(** After the first [k] rounds of the loop. *)
Definition free_buf : buf := Buf B_INVAL 0 MAXBSIZE 0 NODEV 0 0 0 (repeat 0 (Z.to_nat MAXBSIZE)).
Definition begun (n k : nat) (vc : Z -> Z) (d : D) : biost D :=
  Biost (replicate k free_buf ++ replicate (n - k) zero_buf) (<[head_chain BQ_AGE := reverse (seq 0 k)]> (replicate (Z.to_nat BUFHSZ + BQUEUES) []))
    (<[BQ_AGE := reverse (seq 0 k)]> (replicate BQUEUES [])) false vc 0 0 0 [] d.

Lemma insert_next {A} (n k : nat) (z y : A) : (k < n)%nat -> <[k := y]> (replicate k y ++ replicate (n - k) z) = replicate (S k) y ++ replicate (n - S k) z.
Proof.
  intros Hk. rewrite insert_app_r_alt by (by rewrite length_replicate). rewrite length_replicate, Nat.sub_diag. replace (n - k)%nat with (S (n - S k)) by lia.
  rewrite (replicate_S_end k y), <- app_assoc. done.
Qed.

Lemma concat_one n q (l : list nat) : (q < n)%nat -> concat (<[q := l]> (replicate n [])) = l.
Proof.
  assert (forall k, concat (replicate k ([] : list nat)) = []) as H0 by (induction k; done). revert n. induction q as [|q IH]; intros [|n] Hq; try lia; cbn; [by rewrite H0, app_nil_r|]. apply IH. lia.
Qed.

Lemma on_queue_one n q h i (l : list nat) : (q < n)%nat -> on_queue (<[q := l]> (replicate n [])) h i <-> h = q /\ i ∈ l.
Proof.
  intros Hq. unfold on_queue. destruct (decide (h = q)) as [->|Hn].
  - rewrite list_lookup_insert_eq by (by rewrite length_replicate). naive_solver.
  - rewrite list_lookup_insert_ne by done. split; [|tauto]. intros (r & [-> _]%lookup_replicate & Hi). by apply elem_of_nil in Hi.
Qed.

Lemma begun_lookup n k vc d : (k < n)%nat -> bufs (begun n k vc d) !! k = Some zero_buf.
Proof. intros Hk. cbn. rewrite lookup_app_r by (by rewrite length_replicate). rewrite length_replicate. rewrite lookup_replicate_2 by lia. done. Qed.

Lemma binit_loop_spec n k m vc d : (k + m = n)%nat -> binit_loop MAXBSIZE 1 0 (seq k m) (begun n k vc d) = Ok (begun n n vc d).
Proof.
  revert k. induction m as [|m IH]; intros k Hk; cbn [seq binit_loop].
  - by replace k with n by lia.
  - rewrite (proj2 (Z.ltb_ge (Z.of_nat k) 0)) by lia. pose proof (begun_lookup n k vc d ltac:(lia)) as Hx. rewrite (upd_buf_Ok _ _ _ _ Hx). kstep.
    unfold binshash. rewrite (proj2 (rd_Ok _ _ (reverse (seq 0 k)))) by (apply list_lookup_insert_eq; by apply Nat.ltb_lt). kstep. cbn [hashq set_bufs begun]. unfold wr. rewrite decide_True by (rewrite length_insert; by apply Nat.ltb_lt). kstep.
    rewrite list_insert_insert_eq. set (s1 := set_hashq _ _). set (x1 := set_space _ _ _) in s1. assert (bufs s1 !! k = Some x1) as Hx1 by (apply list_lookup_insert_eq; by eapply lookup_lt_Some).
    rewrite (upd_buf_Ok _ _ _ _ Hx1). kstep. set (s2 := set_bufs _ s1). set (x2 := set_bflags _ x1) in s2. assert (bufs s2 !! k = Some x2) as Hx2 by (apply list_lookup_insert_eq; by eapply lookup_lt_Some).
    unfold brelse. rewrite (get_buf_Ok _ _ _ Hx2). kstep. change (bhas x2 B_WANTED) with false. change (bhas x2 B_NOCACHE) with false. change (fwant s2) with false. cbv iota.
    rewrite (put_buf_Ok _ _ _ _ Hx2). kstep. change (bhas x2 B_ERROR) with false. kstep. rewrite list_insert_id by done. assert (set_bufs (bufs s2) s2 = s2) as -> by done.
    rewrite (get_buf_Ok _ _ _ Hx2). kstep. change (b_bufsize x2 <=? 0) with false. change (bhas x2 (Z.lor B_ERROR B_INVAL)) with true. cbv iota.
    unfold binsheadfree, wr. change (freeq s2) with (<[BQ_AGE := reverse (seq 0 k)]> (replicate BQUEUES ([] : list nat))). rewrite (proj2 (rd_Ok _ _ (reverse (seq 0 k)))) by (apply list_lookup_insert_eq; by apply Nat.ltb_lt). kstep. rewrite decide_True by (by apply Nat.ltb_lt). kstep.
    rewrite (upd_buf_Ok _ _ x2) by done. kstep. rewrite <- (IH (S k)) by lia. f_equal. unfold begun, set_bufs, set_freeq. cbn [bufs hashq freeq fwant v_count bu_error ru_inblock ru_oublock bev bdev s2 s1 set_bufs set_hashq].
    assert (reverse (seq 0 (S k)) = k :: reverse (seq 0 k)) as -> by (rewrite seq_S, reverse_app; done). rewrite !list_insert_insert_eq. f_equal.
    apply (insert_next n k zero_buf free_buf). lia.
Qed.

□ □ □ □

-- Task details --
For this exercise, output all the data exactly as shown above.

-- Output --
(** After the first [k] rounds of the loop. *)
Definition free_buf : buf := Buf B_INVAL 0 MAXBSIZE 0 NODEV 0 0 0 (repeat 0 (Z.to_nat MAXBSIZE)).
Definition begun (n k : nat) (vc : Z -> Z) (d : D) : biost D :=
  Biost (replicate k free_buf ++ replicate (n - k) zero_buf) (<[head_chain BQ_AGE := reverse (seq 0 k)]> (replicate (Z.to_nat BUFHSZ + BQUEUES) []))
    (<[BQ_AGE := reverse (seq 0 k)]> (replicate BQUEUES [])) false vc 0 0 0 [] d.

Lemma insert_next {A} (n k : nat) (z y : A) : (k < n)%nat -> <[k := y]> (replicate k y ++ replicate (n - k) z) = replicate (S k) y ++ replicate (n - S k) z.
Proof.
  intros Hk. rewrite insert_app_r_alt by (by rewrite length_replicate). rewrite length_replicate, Nat.sub_diag. replace (n - k)%nat with (S (n - S k)) by lia.
  rewrite (replicate_S_end k y), <- app_assoc. done.
Qed.

Lemma concat_one n q (l : list nat) : (q < n)%nat -> concat (<[q := l]> (replicate n [])) = l.
Proof.
  assert (forall k, concat (replicate k ([] : list nat)) = []) as H0 by (induction k; done). revert n. induction q as [|q IH]; intros [|n] Hq; try lia; cbn; [by rewrite H0, app_nil_r|]. apply IH. lia.
Qed.

Lemma on_queue_one n q h i (l : list nat) : (q < n)%nat -> on_queue (<[q := l]> (replicate n [])) h i <-> h = q /\ i ∈ l.
Proof.
  intros Hq. unfold on_queue. destruct (decide (h = q)) as [->|Hn].
  - rewrite list_lookup_insert_eq by (by rewrite length_replicate). naive_solver.
  - rewrite list_lookup_insert_ne by done. split; [|tauto]. intros (r & [-> _]%lookup_replicate & Hi). by apply elem_of_nil in Hi.
Qed.

Lemma begun_lookup n k vc d : (k < n)%nat -> bufs (begun n k vc d) !! k = Some zero_buf.
Proof. intros Hk. cbn. rewrite lookup_app_r by (by rewrite length_replicate). rewrite length_replicate. rewrite lookup_replicate_2 by lia. done. Qed.

Lemma binit_loop_spec n k m vc d : (k + m = n)%nat -> binit_loop MAXBSIZE 1 0 (seq k m) (begun n k vc d) = Ok (begun n n vc d).
Proof.
  revert k. induction m as [|m IH]; intros k Hk; cbn [seq binit_loop].
  - by replace k with n by lia.
  - rewrite (proj2 (Z.ltb_ge (Z.of_nat k) 0)) by lia. pose proof (begun_lookup n k vc d ltac:(lia)) as Hx. rewrite (upd_buf_Ok _ _ _ _ Hx). kstep.
    unfold binshash. rewrite (proj2 (rd_Ok _ _ (reverse (seq 0 k)))) by (apply list_lookup_insert_eq; by apply Nat.ltb_lt). kstep. cbn [hashq set_bufs begun]. unfold wr. rewrite decide_True by (rewrite length_insert; by apply Nat.ltb_lt). kstep.
    rewrite list_insert_insert_eq. set (s1 := set_hashq _ _). set (x1 := set_space _ _ _) in s1. assert (bufs s1 !! k = Some x1) as Hx1 by (apply list_lookup_insert_eq; by eapply lookup_lt_Some).
    rewrite (upd_buf_Ok _ _ _ _ Hx1). kstep. set (s2 := set_bufs _ s1). set (x2 := set_bflags _ x1) in s2. assert (bufs s2 !! k = Some x2) as Hx2 by (apply list_lookup_insert_eq; by eapply lookup_lt_Some).
    unfold brelse. rewrite (get_buf_Ok _ _ _ Hx2). kstep. change (bhas x2 B_WANTED) with false. change (bhas x2 B_NOCACHE) with false. change (fwant s2) with false. cbv iota.
    rewrite (put_buf_Ok _ _ _ _ Hx2). kstep. change (bhas x2 B_ERROR) with false. kstep. rewrite list_insert_id by done. assert (set_bufs (bufs s2) s2 = s2) as -> by done.
    rewrite (get_buf_Ok _ _ _ Hx2). kstep. change (b_bufsize x2 <=? 0) with false. change (bhas x2 (Z.lor B_ERROR B_INVAL)) with true. cbv iota.
    unfold binsheadfree, wr. change (freeq s2) with (<[BQ_AGE := reverse (seq 0 k)]> (replicate BQUEUES ([] : list nat))). rewrite (proj2 (rd_Ok _ _ (reverse (seq 0 k)))) by (apply list_lookup_insert_eq; by apply Nat.ltb_lt). kstep. rewrite decide_True by (by apply Nat.ltb_lt). kstep.
    rewrite (upd_buf_Ok _ _ x2) by done. kstep. rewrite <- (IH (S k)) by lia. f_equal. unfold begun, set_bufs, set_freeq. cbn [bufs hashq freeq fwant v_count bu_error ru_inblock ru_oublock bev bdev s2 s1 set_bufs set_hashq].
    assert (reverse (seq 0 (S k)) = k :: reverse (seq 0 k)) as -> by (rewrite seq_S, reverse_app; done). rewrite !list_insert_insert_eq. f_equal.
    apply (insert_next n k zero_buf free_buf). lia.
Qed.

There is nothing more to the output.